• Exercise goal:
Please give back word for word the lines of the material below between the line containing "legal (eng_board e)" and the line containing "1 <= time_ms lim <= time_ms", inclusive.

___ Records for this exercise

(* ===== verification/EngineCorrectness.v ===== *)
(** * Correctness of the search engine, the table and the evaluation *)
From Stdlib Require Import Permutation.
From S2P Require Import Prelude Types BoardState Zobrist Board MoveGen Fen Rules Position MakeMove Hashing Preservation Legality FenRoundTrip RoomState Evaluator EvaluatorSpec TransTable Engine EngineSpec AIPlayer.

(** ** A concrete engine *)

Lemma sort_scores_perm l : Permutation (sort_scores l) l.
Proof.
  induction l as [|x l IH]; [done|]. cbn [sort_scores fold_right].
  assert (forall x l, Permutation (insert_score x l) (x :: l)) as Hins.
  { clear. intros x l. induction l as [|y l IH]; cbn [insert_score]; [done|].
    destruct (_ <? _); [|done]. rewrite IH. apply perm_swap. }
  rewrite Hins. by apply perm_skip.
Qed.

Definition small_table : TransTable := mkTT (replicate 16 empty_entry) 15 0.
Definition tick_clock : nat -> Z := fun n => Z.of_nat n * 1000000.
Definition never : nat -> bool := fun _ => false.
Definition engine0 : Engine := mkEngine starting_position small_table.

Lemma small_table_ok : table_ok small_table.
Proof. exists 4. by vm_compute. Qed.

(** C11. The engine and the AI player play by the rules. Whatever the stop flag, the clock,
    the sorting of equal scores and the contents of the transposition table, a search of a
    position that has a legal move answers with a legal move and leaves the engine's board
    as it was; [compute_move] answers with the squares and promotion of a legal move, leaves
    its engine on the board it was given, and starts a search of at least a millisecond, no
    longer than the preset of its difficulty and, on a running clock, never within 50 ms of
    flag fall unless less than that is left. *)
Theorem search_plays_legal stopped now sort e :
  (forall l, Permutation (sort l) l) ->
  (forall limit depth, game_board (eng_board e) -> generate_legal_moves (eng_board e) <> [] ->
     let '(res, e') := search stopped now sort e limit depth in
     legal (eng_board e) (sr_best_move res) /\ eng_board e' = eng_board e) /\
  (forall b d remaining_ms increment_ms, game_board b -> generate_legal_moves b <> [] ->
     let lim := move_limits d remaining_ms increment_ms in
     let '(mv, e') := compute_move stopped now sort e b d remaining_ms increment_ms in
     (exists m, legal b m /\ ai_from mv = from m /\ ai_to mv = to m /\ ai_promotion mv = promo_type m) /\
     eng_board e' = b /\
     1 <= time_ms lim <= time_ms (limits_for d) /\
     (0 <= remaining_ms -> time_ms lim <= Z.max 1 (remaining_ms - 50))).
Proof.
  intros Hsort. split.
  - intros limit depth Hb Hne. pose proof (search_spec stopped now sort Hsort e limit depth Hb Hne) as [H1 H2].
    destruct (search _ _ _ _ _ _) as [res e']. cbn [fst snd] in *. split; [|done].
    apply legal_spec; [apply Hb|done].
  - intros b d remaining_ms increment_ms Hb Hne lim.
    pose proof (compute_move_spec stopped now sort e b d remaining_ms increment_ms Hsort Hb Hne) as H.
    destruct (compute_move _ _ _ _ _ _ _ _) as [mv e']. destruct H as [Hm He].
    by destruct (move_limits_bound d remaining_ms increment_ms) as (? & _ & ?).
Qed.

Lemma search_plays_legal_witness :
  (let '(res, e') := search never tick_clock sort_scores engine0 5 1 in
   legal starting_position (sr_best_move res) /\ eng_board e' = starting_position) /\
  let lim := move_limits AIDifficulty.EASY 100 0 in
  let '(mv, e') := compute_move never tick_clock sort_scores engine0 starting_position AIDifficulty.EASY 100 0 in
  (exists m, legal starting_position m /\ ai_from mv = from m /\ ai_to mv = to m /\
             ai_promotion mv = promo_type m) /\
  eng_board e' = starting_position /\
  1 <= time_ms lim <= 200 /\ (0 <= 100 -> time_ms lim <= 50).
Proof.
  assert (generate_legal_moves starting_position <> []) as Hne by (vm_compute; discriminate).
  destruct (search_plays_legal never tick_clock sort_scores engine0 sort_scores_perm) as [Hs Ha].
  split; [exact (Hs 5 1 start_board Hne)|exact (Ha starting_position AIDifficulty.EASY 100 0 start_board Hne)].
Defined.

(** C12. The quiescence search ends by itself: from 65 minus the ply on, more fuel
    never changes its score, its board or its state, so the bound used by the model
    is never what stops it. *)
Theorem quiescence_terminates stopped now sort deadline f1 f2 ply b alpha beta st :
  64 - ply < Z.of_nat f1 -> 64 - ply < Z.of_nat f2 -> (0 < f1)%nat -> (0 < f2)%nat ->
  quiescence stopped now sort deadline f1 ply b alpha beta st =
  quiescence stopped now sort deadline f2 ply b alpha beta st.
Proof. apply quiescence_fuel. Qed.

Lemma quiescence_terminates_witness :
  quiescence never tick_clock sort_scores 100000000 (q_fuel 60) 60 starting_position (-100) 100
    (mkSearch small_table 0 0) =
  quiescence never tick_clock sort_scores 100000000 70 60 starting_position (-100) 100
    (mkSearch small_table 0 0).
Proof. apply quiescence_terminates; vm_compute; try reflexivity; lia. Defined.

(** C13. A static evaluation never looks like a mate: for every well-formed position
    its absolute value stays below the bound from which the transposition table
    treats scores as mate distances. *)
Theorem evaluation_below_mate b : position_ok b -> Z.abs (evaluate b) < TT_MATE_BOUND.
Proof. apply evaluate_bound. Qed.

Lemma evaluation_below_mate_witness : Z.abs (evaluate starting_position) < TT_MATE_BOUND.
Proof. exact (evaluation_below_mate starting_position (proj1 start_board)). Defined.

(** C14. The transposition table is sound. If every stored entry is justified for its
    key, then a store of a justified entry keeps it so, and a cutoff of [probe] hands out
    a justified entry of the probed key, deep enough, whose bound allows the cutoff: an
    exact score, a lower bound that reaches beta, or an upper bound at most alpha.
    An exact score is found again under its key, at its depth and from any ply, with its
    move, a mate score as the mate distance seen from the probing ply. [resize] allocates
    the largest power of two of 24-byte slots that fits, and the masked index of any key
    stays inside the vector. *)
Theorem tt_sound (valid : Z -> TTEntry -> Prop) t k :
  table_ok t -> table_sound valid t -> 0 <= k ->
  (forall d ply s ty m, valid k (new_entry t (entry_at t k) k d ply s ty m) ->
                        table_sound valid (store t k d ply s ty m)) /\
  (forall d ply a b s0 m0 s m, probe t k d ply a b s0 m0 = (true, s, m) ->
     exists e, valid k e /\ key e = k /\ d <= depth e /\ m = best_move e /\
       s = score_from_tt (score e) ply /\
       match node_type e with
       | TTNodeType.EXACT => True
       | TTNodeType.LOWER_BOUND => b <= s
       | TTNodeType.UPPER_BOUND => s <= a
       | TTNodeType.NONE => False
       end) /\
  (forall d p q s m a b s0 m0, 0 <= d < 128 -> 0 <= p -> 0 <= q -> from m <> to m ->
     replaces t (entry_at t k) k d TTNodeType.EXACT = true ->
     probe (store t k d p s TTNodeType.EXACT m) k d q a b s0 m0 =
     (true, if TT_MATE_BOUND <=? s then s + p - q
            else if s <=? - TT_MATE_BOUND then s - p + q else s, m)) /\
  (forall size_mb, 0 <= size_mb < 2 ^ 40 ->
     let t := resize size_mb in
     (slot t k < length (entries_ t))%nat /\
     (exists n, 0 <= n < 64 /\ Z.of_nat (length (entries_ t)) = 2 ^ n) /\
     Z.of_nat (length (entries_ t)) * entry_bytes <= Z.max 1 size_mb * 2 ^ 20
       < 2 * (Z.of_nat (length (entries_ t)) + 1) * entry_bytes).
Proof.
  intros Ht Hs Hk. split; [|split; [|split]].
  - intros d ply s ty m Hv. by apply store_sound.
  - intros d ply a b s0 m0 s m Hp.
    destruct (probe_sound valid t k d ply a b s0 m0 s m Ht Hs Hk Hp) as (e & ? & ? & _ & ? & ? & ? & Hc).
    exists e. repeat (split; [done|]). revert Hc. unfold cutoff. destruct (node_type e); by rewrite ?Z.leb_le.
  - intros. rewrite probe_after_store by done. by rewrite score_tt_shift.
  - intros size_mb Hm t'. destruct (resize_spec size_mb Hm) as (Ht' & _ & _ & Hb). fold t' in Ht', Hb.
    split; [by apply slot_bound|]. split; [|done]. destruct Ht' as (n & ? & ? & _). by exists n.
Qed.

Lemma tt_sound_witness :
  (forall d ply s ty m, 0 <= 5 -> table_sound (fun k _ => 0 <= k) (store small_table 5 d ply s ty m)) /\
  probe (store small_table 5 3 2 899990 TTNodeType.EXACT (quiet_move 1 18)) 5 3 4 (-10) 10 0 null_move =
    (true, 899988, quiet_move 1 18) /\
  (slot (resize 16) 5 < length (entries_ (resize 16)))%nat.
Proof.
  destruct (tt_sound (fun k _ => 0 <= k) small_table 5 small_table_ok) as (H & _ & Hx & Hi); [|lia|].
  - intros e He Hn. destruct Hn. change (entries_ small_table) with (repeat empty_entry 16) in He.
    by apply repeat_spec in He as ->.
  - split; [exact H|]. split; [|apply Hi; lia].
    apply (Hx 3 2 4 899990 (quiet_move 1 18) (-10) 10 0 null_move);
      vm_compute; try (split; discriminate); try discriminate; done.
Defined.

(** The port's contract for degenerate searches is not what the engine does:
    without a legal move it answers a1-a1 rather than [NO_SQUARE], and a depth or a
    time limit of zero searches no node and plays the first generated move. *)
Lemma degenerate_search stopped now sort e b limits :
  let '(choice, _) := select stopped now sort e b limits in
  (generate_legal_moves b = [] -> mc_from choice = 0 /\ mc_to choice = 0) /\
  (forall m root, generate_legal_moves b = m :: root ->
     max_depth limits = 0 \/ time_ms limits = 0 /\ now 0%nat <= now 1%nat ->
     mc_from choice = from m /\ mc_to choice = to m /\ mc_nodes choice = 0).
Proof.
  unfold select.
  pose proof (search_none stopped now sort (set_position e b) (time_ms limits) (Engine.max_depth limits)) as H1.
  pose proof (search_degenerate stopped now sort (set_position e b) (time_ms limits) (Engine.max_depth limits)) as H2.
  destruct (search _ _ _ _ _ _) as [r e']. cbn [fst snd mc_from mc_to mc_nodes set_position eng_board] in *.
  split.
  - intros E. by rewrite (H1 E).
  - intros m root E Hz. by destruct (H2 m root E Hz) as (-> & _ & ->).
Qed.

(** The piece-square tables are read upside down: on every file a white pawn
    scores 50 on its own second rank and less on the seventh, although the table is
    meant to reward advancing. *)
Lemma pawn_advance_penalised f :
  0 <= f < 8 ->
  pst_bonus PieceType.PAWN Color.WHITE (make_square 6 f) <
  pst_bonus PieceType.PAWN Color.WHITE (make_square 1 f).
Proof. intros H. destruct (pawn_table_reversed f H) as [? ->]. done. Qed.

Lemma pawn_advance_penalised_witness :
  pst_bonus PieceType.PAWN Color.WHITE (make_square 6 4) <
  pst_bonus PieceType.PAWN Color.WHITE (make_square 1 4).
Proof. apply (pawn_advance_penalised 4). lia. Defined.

______
___ Records for this exercise

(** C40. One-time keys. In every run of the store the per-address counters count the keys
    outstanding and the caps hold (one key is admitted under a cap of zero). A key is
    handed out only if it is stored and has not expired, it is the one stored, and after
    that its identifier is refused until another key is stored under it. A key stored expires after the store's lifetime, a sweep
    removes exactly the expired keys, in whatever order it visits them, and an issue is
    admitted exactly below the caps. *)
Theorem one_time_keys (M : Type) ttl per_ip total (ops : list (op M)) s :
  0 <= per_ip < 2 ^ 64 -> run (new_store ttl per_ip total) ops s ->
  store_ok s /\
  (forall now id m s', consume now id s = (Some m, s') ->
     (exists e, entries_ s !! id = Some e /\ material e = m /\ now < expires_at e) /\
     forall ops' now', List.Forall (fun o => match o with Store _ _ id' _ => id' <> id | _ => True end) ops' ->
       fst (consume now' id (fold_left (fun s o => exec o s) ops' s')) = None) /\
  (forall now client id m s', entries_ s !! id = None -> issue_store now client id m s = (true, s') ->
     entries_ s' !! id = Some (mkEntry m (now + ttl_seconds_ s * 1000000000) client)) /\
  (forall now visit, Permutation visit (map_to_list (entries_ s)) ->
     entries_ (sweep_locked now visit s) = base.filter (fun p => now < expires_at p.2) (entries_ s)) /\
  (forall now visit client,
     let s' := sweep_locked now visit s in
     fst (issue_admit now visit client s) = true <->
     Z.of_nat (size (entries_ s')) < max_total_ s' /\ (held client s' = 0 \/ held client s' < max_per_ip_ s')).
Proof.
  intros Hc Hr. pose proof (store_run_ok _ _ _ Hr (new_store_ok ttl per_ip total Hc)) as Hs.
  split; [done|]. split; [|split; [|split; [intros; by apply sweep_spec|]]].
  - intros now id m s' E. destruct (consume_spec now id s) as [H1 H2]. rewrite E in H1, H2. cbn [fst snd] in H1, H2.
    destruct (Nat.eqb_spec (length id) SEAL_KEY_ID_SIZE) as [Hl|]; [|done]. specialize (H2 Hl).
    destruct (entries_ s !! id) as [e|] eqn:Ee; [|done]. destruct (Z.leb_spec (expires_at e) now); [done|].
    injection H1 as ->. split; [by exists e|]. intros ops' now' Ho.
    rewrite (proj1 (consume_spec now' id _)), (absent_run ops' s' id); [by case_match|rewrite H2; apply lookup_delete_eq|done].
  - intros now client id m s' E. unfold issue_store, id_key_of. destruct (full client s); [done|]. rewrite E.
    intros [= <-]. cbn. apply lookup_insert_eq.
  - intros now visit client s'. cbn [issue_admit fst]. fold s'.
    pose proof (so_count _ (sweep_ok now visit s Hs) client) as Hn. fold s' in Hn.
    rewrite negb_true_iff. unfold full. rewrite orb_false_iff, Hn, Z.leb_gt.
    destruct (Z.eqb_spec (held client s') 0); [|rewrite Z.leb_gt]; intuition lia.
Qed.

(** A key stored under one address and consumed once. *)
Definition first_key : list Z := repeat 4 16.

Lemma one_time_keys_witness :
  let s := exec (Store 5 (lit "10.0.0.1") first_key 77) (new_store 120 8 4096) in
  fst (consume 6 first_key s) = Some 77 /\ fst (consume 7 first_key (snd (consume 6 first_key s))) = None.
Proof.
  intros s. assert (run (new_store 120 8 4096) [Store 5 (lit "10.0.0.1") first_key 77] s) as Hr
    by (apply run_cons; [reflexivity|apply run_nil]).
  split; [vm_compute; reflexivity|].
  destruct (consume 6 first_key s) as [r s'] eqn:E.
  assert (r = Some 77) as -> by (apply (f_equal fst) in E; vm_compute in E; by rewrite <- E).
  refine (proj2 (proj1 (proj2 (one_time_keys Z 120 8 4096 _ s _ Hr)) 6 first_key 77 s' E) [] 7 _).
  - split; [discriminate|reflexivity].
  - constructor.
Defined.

______

• Solved problem:
     legal (eng_board e) (sr_best_move res) /\ eng_board e' = eng_board e) /\
  (forall b d remaining_ms increment_ms, game_board b -> generate_legal_moves b <> [] ->
     let lim := move_limits d remaining_ms increment_ms in
     let '(mv, e') := compute_move stopped now sort e b d remaining_ms increment_ms in
     (exists m, legal b m /\ ai_from mv = from m /\ ai_to mv = to m /\ ai_promotion mv = promo_type m) /\
     eng_board e' = b /\
     1 <= time_ms lim <= time_ms (limits_for d) /\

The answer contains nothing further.